Friday, July 3, 2009

Blogging About Adoption: Adopter's Guilt

I'm ready to admit that I struggle with blogging about adoption, and the struggle surprises me. I have no mixed feelings to get in my way... no ongoing grief or frustration to impede me. In fact, I have been twice-blessed with adoptions that exceeded even my wildest hopes. Twice-blessed with healthy newborns adopted domestically after meeting their birth mothers, who are two of the most fabulous young women on the planet, and an adoption attorney who is compassionate, wise, and professionally impeccable. No drama. No trauma. No hardship worth counting, other than financial, and that burden is universal among adoptive parents.

So, what's my problem? I've thought about it a lot, and I finally realize my "problem" is exactly that I have been twice-blessed with adoptions that exceeded even my wildest hopes. I call it Adopter's Guilt.

My "problem" is that when I go on the website of the adoption agency we used, I see faces and faces and faces of people waiting to adopt, eager to adopt, some desperate to adopt. Some of these faces I know personally, others I know from reading their profiles online. Though their smiling pictures beam, "Notice me! Pick us! We'd be great parents!", I know that as day after day slips away Doubt plods in with a heavy step and whispers, "Why has no one noticed you? Why has no one picked you? Perhaps you're not meant to be parents after all. Ever."
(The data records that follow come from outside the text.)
(** X1. Whatever the operation does, [withRetry] calls it at most
    [maxRetries] times (never for [maxRetries <= 0]), and it never suspends
    more often than it has called the operation. *)
Theorem withRetry_call_bound {S T} (operation : S → Outcome T * S)
    (context : string) (maxRetries : Z) (s : S) :
  let run := withRetry operation context maxRetries s in
  (invocations (traceOf run) ≤ Z.to_nat maxRetries)%nat
  ∧ (length (delays (traceOf run)) ≤ invocations (traceOf run))%nat.
Proof.
  intros run. unfold run, withRetry.
  destruct (loop_shape operation context maxRetries (Z.to_nat maxRetries)
              0 None s) as (k & Hk & _ & [(_ & ->) | (Hlt & _ & ->)]);
    rewrite traceOf_after, invocations_app, delays_app, List.length_app,
      invocations_events, length_delays_events; simpl; lia.
Qed.







Lemma stops_unclassified c :
  codeIs c 404 = false → codeIs c 400 = false → retryable c = false →
  unclassified c.
Proof.
  destruct c as [k|]; [| done]. unfold retryable, codeIs, unclassified.
  intros H1 H2 [H3 H4]%orb_false_iff. apply andb_false_iff in H4.
  split_and!; [lia | lia | lia |]. destruct H4 as [H4|H4]; lia.
Qed.

(** X3. An error that comes out of [withRetry] is of one of two kinds:
    an [Error] made by the wrapper, which has no status code and whose
    message starts with the context followed by ": ", or the very error of
    the last call of the operation, whose code is then absent or is a code
    below 500 other than 400, 404 and 429. *)
Theorem withRetry_rejection_shape {S T} (operation : S → Outcome T * S)
    (context : string) (maxRetries : Z) (s : S) (e : RemoteError) :
  outcomeOf (withRetry operation context maxRetries s) = Rejected e →
  (code e = None ∧ ∃ rest, message e = context +:+ ": " +:+ rest)
  ∨ (∃ k, (Z.of_nat k < maxRetries)
          ∧ nthOutcome operation s k = Rejected e
          ∧ unclassified (code e)
          ∧ invocations (traceOf (withRetry operation context maxRetries s))
            = Datatypes.S k).
Proof.
  unfold withRetry.
  destruct (loop_shape operation context maxRetries (Z.to_nat maxRetries)
              0 None s) as (k & Hk & _ & [(_ & ->) | (Hlt & Hstop & ->)]);
    rewrite outcomeOf_after, traceOf_after, invocations_app, invocations_events.
  - intros [= <-]. left. split; [done |]. by eexists.
  - unfold outcomeOf. simpl. destruct (nthOutcome operation s k) as [v|e'] eqn:Ho;
      simpl in *; [done |].
    destruct (codeIs (code e') 404) eqn:H404; [intros [= <-]; left |].
    { split; [done |]. by eexists. }
    destruct (codeIs (code e') 400) eqn:H400; [intros [= <-]; left |].
    { split; [done |]. by eexists. }
    intros [= <-]. right. exists k.
    split_and!; [lia | done | by apply stops_unclassified | lia].
Qed.

Lemma withRetry_rejection_shape_witness :
  (code forbidden = None
   ∧ ∃ rest, message forbidden = "test operation" +:+ ": " +:+ rest)
  ∨ (∃ k, (Z.of_nat k < 3)
          ∧ nthOutcome (alwaysRejects forbidden) tt k = Rejected forbidden
          ∧ unclassified (code forbidden)
          ∧ invocations (traceOf (withRetry (alwaysRejects forbidden)
                                            "test operation" 3 tt))
            = Datatypes.S k).
Proof.
  apply (withRetry_rejection_shape (alwaysRejects forbidden)
           "test operation" 3 tt forbidden).
  reflexivity.
Defined.

(** X4. [withRetry] resolves to [v] exactly when some call number
    [k < maxRetries] of the operation resolves to [v] and all the calls
    before it failed with a retryable code; the operation has then been
    called [k + 1] times. *)
Theorem withRetry_resolves_iff {S T} (operation : S → Outcome T * S)
    (context : string) (maxRetries : Z) (s : S) (v : T) :
  outcomeOf (withRetry operation context maxRetries s) = Resolved v
  ↔ ∃ k, Z.of_nat k < maxRetries
         ∧ retryableUpTo operation s k
         ∧ nthOutcome operation s k = Resolved v
         ∧ invocations (traceOf (withRetry operation context maxRetries s))
           = Datatypes.S k.
Proof.
  split.
  - unfold withRetry.
    destruct (loop_shape operation context maxRetries (Z.to_nat maxRetries)
                0 None s) as (k & Hk & Hup & [(_ & ->) | (Hlt & Hstop & ->)]);
      rewrite outcomeOf_after, traceOf_after, invocations_app,
        invocations_events; [done |].
    unfold outcomeOf. simpl.
    destruct (nthOutcome operation s k) as [v'|e'] eqn:Ho; simpl.
    + intros [= ->]. exists k. split_and!; [lia | done | done | lia].
    + by destruct (codeIs (code e') 404), (codeIs (code e') 400).
  - intros (k & Hk & Hup & Hv & _).
    destruct (withRetry_reaches operation context maxRetries s k Hk Hup)
      as (rem & ->).
    by rewrite (loop_resolved _ _ _ _ _ _ _ v Hv).
Qed.

Lemma withRetry_resolves_iff_witness :
  ∃ k, Z.of_nat k < 3
       ∧ retryableUpTo (failsOnce rateLimited "success") 0%nat k
       ∧ nthOutcome (failsOnce rateLimited "success") 0%nat k
         = Resolved "success"%string
       ∧ invocations (traceOf (withRetry (failsOnce rateLimited "success")
                                         "test operation" 3 0%nat))
         = Datatypes.S k.
Proof.
  apply (withRetry_resolves_iff (failsOnce rateLimited "success")
           "test operation" 3 0%nat "success"%string).
  reflexivity.
Defined.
My "problem" is that adoption has brought people into my life. People like Michelle, who of everyone I know is among the most full of love and life and promise, yet she waits and waits and waits, with growing despair. People like Charlene, who waited 7 years for an adoption match and has suffered - since the day she brought her daughter home - with debilitating depression and self-doubt. People like Dara and Jeff, whose post-adoption experience has been a devastating legal nightmare. People like the birth mothers who write to me about feeling remorseful or inadequate or shut out.
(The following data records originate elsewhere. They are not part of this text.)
Lemma step_roommates r r' :
  step r r' ->
  roommates r' = roommates r \/
  exists value, parseNames value <> [] /\ roommates r' = parseNames value.
Proof.
  intros Hstep. destruct Hstep as
    [r value|r name Hin|r idx q Hidx Hre|r idx q Hidx Hre
    |r n value c us c' Hin Hset|r i w k c us c' Hrec
    |r i w k name action c us c' Hin Hclaim|r c us c' Hreset].
  - destruct (decide (parseNames value = [])) as [Hnil|Hne].
    + left. unfold setRoster, setRoommatesFromInput. now rewrite decide_True.
    + right. exists value. split; [assumption|].
      now rewrite setRoster_eq.
  - now left.
  - now left.
  - now left.
  - left. unfold setPin, bind, ret, alert in Hset.
    destruct (Js.truthy _ && negb _); injection Hset as <- _; reflexivity.
  - left. destruct (handleComplete_cases _ _ _ _ _ _ _ Hrec)
      as [->|(a & b & _ & _ & ->)]; [reflexivity|].
    apply commit_completeLoad_roommates.
  - left. rewrite quickClaim_eq in Hclaim.
    destruct (requirePinFor name r c) as [[[]|e] c1];
      [injection Hclaim as <- _; apply commit_completeLoad_roommates
      |injection Hclaim as <- _; reflexivity|discriminate].
  - left. unfold resetCredits, bind, ret, confirm in Hreset.
    destruct (replies c (asked c)); simpl in Hreset;
      injection Hreset as <- _; reflexivity.
Qed.

Lemma default_names_clean : Forall clean_name (roommates mounted).
Proof. repeat constructor; discriminate. Qed.

Lemma reachable_roster s :
  reachable s -> Forall clean_name (roommates s) /\ roommates s <> [].
Proof.
  unfold reachable. intros Hrtc.
  assert (Forall clean_name (roommates mounted) /\ roommates mounted <> [])
    as H0 by (split; [apply default_names_clean|discriminate]).
  induction Hrtc as [|x y z Hstep _ IH]; [assumption|].
  apply IH. destruct (step_roommates x y Hstep) as [->|(value & Hne & ->)];
    [assumption|]. split; [apply parseNames_clean|assumption].
Qed.

End Names.

(** X6.  The names field is shown as [roommates.join(", ")] and read back by
    splitting at the commas, trimming and dropping the blanks.  Reading back
    what is shown gives the roster again whenever its names are not empty,
    trimmed and without a comma; every name read from the field is such a
    name, and so is every roommate in every state the application reaches,
    where the roster is never empty. *)
Theorem names_field_round_trip (value : string) (l : list string) :
  (Forall clean_name l -> parseNames (joinNames l) = l) /\
  Forall clean_name (parseNames value) /\
  (forall s, reachable s ->
     roommates s <> [] /\ parseNames (joinNames (roommates s)) = roommates s).
Proof.
  split; [apply parseNames_join|]. split; [apply parseNames_clean|].
  intros s [Hclean Hne]%reachable_roster. split; [assumption|].
  now apply parseNames_join.
Qed.

Lemma names_field_round_trip_witness :
  parseNames (joinNames ["Ann Lee"; "Bo"; "C-3"]) = ["Ann Lee"; "Bo"; "C-3"] /\
  parseNames (joinNames (roommates (setRoster " x ,y" mounted)))
  = roommates (setRoster " x ,y" mounted).
Proof.
  split.
  - apply (proj1 (names_field_round_trip "" ["Ann Lee"; "Bo"; "C-3"])).
    repeat constructor; discriminate.
  - apply (proj2 (proj2 (names_field_round_trip "" []))).
    eapply rtc_l; [apply (step_names mounted " x ,y")|apply rtc_refl].
Defined.

(** X7.  A names field that holds nothing but white space and commas is
    ignored: [setRoommatesFromInput] calls no [setState] and shows no
    message, so the roster and everything else stay as they are. *)
Theorem blank_names_ignored (value : string) (r : state) :
  blank value = true ->
  parseNames value = [] /\
  setRoommatesFromInput value r = [] /\
  setRoster value r = r.
Proof.
  intros Hnil%parseNames_blank. split; [assumption|].
  unfold setRoster, setRoommatesFromInput. now rewrite decide_True.
Qed.

Lemma blank_names_ignored_witness : setRoster " , ,, " stateA1234 = stateA1234.
Proof.
  apply (proj2 (proj2 (blank_names_ignored " , ,, " stateA1234 eq_refl))).
Defined.

(** ** Replacing the roster, again *)

(** X8.  Leaving the names field twice with the same content is the same as
    leaving it once. *)
Theorem setRoster_idempotent (value : string) (s : state) :
  setRoster value (setRoster value s) = setRoster value s.
Proof.
  destruct (decide (parseNames value = [])) as [Hnil|Hne].
  { unfold setRoster, setRoommatesFromInput. now rewrite decide_True. }
  rewrite (setRoster_eq value (setRoster value s)) by assumption.
  rewrite (setRoster_eq value s) by assumption.
  cbn [roommates queue paused credits history pins]. f_equal.
  - apply map_eq. intros n.
    destruct (in_dec string_dec n (parseNames value)) as [Hin|Hout].
    + rewrite !(reduce_lookup_in (fun n => readCredit _ n)) by assumption.
      f_equal. apply readCredit_own.
      now rewrite (reduce_lookup_in (fun n => readCredit _ n)).
    + now rewrite !reduce_lookup_out by assumption.
  - apply map_eq. intros n.
    destruct (in_dec string_dec n (parseNames value)) as [Hin|Hout].
    + rewrite !(reduce_lookup_in (fun n => readPin _ n)) by assumption.
      f_equal. apply readPin_own.
      now rewrite (reduce_lookup_in (fun n => readPin _ n)).
    + now rewrite !reduce_lookup_out by assumption.
Qed.



(** ** A completed load *)

Section Completed.

Variables (i w : string) (k : load_kind) (r : state) (c : console).

Lemma handleComplete_passed :
  let runBy := claimed c (defaultName r) in
  let gate1 := requirePinFor runBy r (answered c) in
  let unloadBy := claimed (snd gate1) runBy in
  let gate2 := requirePinFor unloadBy r (answered (snd gate1)) in
  runBy <> "" -> fst gate1 = Returned true -> fst gate2 = Returned true ->
  handleComplete i w k r c
  = (Returned (completeLoad i w k runBy unloadBy true r), snd gate2).
Proof.
  intros runBy gate1 unloadBy gate2 Hne%truthy_nonempty Hgate1 Hgate2.
  rewrite handleComplete_eq. cbv zeta. fold runBy. rewrite Hne.
  fold gate1. subst gate2 unloadBy. destruct gate1 as [ok1 c1]. simpl in *.
  subst ok1. destruct (requirePinFor _ r (answered c1)) as [ok2 c2].
  simpl in *. now subst ok2.
Qed.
My "problem" is that adoption means gain for some and loss for others. There are winners and losers, chosen and unchosen, the triumphant and the defeated. Some of us are made whole by adoption and others are broken apart by it.

My struggle to blog about adoption is really a struggle to reconcile the irreconcilable. Why me? I have no idea. Why not you? I have no idea.

I can't change anyone else's timeline any more than I could have changed my own. I do believe that everything happens in the right way at the right time (whatever that means), and that we almost never understand that until we're looking back.

I'm supremely grateful to be one of those looking back. I trust that you will be too.

Sally Bacchetta
The Adoptive Parent
My Google Profile+

3 comments:

StylinMom said...

Thanks for this....I can see the other side, and I too believe everything in this life happens for a reason...:)

Your story should be shared....the beauty of it and the happiness, believe it or not it makes me very hopeful when I hear stories like your's..

michelle :)

Beth said...

I agree with Michelle - your success story makes me hopeful. I have had two cases fall apart so far, but I've only been going through the process for a short time, so I am still hopeful for my happy ending.

I also share in your feelings of guilt though. It's hard to know that my dreams hinder on someone else's loss. The best thing to happen to me, will be the worst that happens to another woman. But I keep my focus on the child, that will be so loved, and I hope that the birthmother will be able to find peace in that.

Anonymous said...

Hi Sally, and thanks for stopping by my blog. It was great to meet you on FMF. I too struggle with blogging about adoption. For me, it's the issue of keeping a public record of my daughter's feelings. Our kids know the Internet better than we do and we have to be aware of their need for privacy. I get concerned about the details written about adopted kids at times, especially when it's a tender subject like roots, searching, reunion. If I'm going to say something private, I tend to post it on another person's blog where it is hard to trace as opposed to my blog where my child could find it.

I also have the same "problems" you do. Adoption has, by necessity, brought pain as well as joy into my life. I think accepting that is part of understanding adoption. Thanks for posting this!